Directed by: Susanna Fogel
Written by: Susanna Fogel, David Iserson
Produced by: Brian Grazer, Erica Huggins, Guy Riedel
Starring: Kate McKinnon, Mila Kunis, Gillian Anderson, Justin Theroux, Sam Heughan, Hasan Minhaj.
Who do you trust when the person you thought you could trust, tells you to trust no-one? Not even the bartender who just served you a few hours ago or the naked man your best friend has brought home so she can teach him to, ‘use his passive aggressive masculinity for good rather than evil’.
The film opens in Vilnius, Lithuania with Audrey’s (Mila Kunis) boyfriend Drew (Justin Theroux) in a local market assembling a makeshift weapon with his woollen scarf and some eight balls, before he fights his way out, leaps from a tall building and speeds away on a conveniently located scooter. Audrey thinks he works in publicity, producing some kind of jazz and economics podcast that nobody listens to.
Back in Los Angeles it’s Audrey’s birthday and her uninhibited, attention-seeking best friend, Morgan (Kate McKinnon), is trying to cheer her up after Drew dumped her by text message. Not that dumping her was Drew’s real agenda.
From the moment Audrey takes over Drew’s mission to deliver his gold statuette to Verne in Vienna, she and Morgan find themselves on the run with nothing but their passports and the clothes they are wearing in a crazy chase across Europe with spies, assassins and double agents at every turn.

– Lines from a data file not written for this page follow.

(** * simulation.py: loader, profile binder and simulation runner

    A shallow embedding of [src/simulation.py] (pandapower-heig-ui).  The
    module is glue around pandas tables and the pandapower network object:
    tables are modelled as association lists in row or column order, the
    network object as a record that is threaded through the calls (Python
    mutates it in place), logging as a list of records appended to, and a
    raised Python exception as an outcome that keeps the mutations made
    before it. *)

From Stdlib Require Import List String Ascii ZArith QArith Bool Lia Arith.
Import ListNotations.
Open Scope string_scope.
Open Scope Z_scope.

(** ** Python strings *)

Module PyStr.

(** [s.startswith(p)] *)
Fixpoint startswith (p s : string) : bool :=
  match p with
  | EmptyString => true
  | String c p' =>
      match s with
      | EmptyString => false
      | String d s' => if Ascii.eqb c d then startswith p' s' else false
      end
  end.

(** [s.endswith(p)] *)
Fixpoint endswith (p s : string) : bool :=
  match s with
  | EmptyString => String.eqb p EmptyString
  | String _ s' => String.eqb p s || endswith p s'
  end.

The action is over the top and overwhelming, the script is dazzling, not a plot hole in sight, and the sound design ranges across the full palette from explosions and the ping of high-calibre bullets to the Czech version of Nancy Sinatra’s ‘These Boots are Made for Walkin’’, but the heart of the movie is the friendship between Morgan and Audrey. The innate trust they share is in complete contrast to the illusions and fabrications perpetrated by the spies all around them. Even the cheese fondue turns deadly when the spies in the ‘fancy café’ reveal themselves.
Despite lacking most of the basic qualifications required for a career in the international spying trade, Audrey is a terrible liar (she puts way too much detail into her stories) and Morgan cannot keep a secret from her mum (not even dick pics), the pair of accidental spies discover that they do have one of the skills that every spy must have; they have a natural talent for improvisation. A series of speed humps provide an effective way to remove that unwanted motorcycle assassin from the roof of their Uber and a craftily coordinated hugging style of mugging allows them to to lift the passports from two unsporting Australian backpackers when they won’t hand them over voluntarily.
But it is not until Drew’s counterpart in MI6 escorts the pair to headquarters that things begin to turn around. Against her best intentions, Audrey might be beginning to forgive the gorgeous secret agent (Sam Heughan) who introduced himself by kidnapping her. While Morgan is awe-struck from the moment she realises that she is in the presence of the Judy Dench of British Intelligence (Gillian Anderson), an austerely beautiful woman with the perfect sneer, who doesn’t need to sacrifice her femininity when she orders some of the most violent operatives in the world to do exactly as she tells them.
If your thing is wild action comedies where two unlikely women have it over them all, then you won’t want to miss them in the most impressive Scandinavian flick turn I have ever seen.